WHAT IS NEEDED
In the records below, find the line holding "E_end_object :: es => Some ([], es)" and the line holding "Definition sample_parse (t". Set down both, with every line between them, exactly.

MATERIAL PROVIDED: Begin

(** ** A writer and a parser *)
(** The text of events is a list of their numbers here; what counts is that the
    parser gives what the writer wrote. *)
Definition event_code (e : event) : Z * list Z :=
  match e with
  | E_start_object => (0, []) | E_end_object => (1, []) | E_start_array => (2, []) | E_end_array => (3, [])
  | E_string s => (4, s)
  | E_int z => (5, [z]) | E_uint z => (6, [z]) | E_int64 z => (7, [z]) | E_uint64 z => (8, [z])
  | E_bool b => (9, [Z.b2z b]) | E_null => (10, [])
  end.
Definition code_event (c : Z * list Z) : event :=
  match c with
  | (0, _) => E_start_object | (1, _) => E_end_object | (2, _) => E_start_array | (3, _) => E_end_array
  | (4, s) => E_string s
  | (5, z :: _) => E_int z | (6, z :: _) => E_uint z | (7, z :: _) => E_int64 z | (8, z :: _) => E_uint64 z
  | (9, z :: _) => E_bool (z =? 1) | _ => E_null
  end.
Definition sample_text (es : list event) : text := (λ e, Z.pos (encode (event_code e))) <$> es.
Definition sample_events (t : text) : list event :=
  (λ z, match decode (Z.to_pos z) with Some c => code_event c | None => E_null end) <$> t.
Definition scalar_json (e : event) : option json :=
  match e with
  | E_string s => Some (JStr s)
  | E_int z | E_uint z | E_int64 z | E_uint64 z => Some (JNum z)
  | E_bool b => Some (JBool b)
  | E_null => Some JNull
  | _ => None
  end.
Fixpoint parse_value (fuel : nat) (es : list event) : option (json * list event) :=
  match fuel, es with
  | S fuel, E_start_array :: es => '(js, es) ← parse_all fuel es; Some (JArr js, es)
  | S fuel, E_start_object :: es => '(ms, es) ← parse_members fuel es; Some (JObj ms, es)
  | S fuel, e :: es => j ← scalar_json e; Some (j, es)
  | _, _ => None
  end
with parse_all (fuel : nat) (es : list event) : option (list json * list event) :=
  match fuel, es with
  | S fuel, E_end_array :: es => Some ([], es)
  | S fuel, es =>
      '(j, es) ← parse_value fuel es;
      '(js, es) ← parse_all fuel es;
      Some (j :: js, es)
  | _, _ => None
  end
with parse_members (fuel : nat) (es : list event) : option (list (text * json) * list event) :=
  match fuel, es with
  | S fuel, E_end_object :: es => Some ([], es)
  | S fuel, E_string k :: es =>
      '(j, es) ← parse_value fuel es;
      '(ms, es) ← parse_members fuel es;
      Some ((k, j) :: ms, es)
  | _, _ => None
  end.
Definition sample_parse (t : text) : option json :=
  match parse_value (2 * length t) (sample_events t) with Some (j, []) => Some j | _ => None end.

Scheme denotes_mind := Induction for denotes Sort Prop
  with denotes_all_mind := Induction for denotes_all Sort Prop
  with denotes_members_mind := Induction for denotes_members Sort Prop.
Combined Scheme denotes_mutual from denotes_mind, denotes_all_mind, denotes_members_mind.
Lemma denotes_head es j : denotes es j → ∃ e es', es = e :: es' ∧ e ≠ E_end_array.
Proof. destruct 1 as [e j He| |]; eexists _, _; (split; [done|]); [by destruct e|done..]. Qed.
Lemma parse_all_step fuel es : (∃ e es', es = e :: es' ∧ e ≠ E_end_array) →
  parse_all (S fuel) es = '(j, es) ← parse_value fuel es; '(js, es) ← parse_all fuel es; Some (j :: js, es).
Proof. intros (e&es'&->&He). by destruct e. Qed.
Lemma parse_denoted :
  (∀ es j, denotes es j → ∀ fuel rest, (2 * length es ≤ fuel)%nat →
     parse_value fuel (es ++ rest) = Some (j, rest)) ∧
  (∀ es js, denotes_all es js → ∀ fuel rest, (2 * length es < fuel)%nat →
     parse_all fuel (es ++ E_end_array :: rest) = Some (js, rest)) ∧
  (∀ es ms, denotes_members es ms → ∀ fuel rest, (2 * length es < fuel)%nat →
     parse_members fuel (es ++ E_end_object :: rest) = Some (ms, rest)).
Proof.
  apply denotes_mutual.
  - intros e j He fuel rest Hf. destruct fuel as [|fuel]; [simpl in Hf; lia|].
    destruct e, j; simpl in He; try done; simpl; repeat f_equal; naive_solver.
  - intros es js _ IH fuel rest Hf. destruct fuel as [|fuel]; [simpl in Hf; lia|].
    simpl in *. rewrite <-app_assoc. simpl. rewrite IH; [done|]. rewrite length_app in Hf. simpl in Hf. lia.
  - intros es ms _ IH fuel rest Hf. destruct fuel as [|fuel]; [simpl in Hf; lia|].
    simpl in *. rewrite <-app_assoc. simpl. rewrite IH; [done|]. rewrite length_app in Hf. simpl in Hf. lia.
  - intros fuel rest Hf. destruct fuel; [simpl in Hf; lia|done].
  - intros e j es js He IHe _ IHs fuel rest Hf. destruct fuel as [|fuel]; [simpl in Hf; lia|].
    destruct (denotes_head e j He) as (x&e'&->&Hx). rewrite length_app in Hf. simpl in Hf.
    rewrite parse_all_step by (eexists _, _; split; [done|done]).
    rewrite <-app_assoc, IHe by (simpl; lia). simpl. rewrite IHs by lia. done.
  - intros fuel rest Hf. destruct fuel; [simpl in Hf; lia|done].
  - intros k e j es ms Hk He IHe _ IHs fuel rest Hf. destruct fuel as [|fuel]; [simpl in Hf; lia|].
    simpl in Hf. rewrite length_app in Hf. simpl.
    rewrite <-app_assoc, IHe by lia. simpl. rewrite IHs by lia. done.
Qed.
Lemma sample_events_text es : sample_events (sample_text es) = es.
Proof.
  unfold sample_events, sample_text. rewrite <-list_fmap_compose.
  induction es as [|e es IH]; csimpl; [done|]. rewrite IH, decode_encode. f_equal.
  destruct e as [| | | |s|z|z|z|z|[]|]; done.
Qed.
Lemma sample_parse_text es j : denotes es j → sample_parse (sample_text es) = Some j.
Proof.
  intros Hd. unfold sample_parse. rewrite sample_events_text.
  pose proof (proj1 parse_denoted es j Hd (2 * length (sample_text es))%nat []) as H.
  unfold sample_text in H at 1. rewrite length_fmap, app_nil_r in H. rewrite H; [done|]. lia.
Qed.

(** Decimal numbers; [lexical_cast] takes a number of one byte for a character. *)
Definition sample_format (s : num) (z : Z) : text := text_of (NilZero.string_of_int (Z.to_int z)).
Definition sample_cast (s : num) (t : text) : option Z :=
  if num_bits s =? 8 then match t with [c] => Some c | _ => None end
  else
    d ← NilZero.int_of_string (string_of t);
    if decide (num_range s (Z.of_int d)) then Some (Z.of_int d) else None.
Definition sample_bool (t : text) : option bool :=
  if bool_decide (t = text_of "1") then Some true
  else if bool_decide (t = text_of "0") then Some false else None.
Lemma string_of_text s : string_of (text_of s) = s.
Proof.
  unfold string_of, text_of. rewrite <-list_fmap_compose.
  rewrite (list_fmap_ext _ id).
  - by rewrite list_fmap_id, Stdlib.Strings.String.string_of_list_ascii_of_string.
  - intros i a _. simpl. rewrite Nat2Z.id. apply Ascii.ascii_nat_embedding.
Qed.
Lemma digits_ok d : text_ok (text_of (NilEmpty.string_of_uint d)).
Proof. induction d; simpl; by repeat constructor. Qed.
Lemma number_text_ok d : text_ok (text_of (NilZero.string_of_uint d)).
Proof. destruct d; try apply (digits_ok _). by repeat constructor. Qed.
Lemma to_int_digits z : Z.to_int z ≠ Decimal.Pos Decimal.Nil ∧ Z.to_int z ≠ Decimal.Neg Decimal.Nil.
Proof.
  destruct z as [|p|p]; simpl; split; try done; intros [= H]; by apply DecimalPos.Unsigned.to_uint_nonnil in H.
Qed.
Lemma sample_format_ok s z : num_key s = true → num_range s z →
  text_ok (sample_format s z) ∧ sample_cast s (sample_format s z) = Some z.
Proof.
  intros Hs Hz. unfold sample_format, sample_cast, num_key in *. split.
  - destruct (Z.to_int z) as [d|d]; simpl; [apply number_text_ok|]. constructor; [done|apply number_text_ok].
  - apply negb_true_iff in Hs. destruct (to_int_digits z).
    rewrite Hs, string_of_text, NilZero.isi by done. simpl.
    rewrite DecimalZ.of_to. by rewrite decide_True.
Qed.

MATERIAL PROVIDED: End

WRITTEN ANSWER
  | S fuel, E_end_object :: es => Some ([], es)
  | S fuel, E_string k :: es =>
      '(j, es) ← parse_value fuel es;
      '(ms, es) ← parse_members fuel es;
      Some ((k, j) :: ms, es)
  | _, _ => None
  end.
Definition sample_parse (t : text) : option json :=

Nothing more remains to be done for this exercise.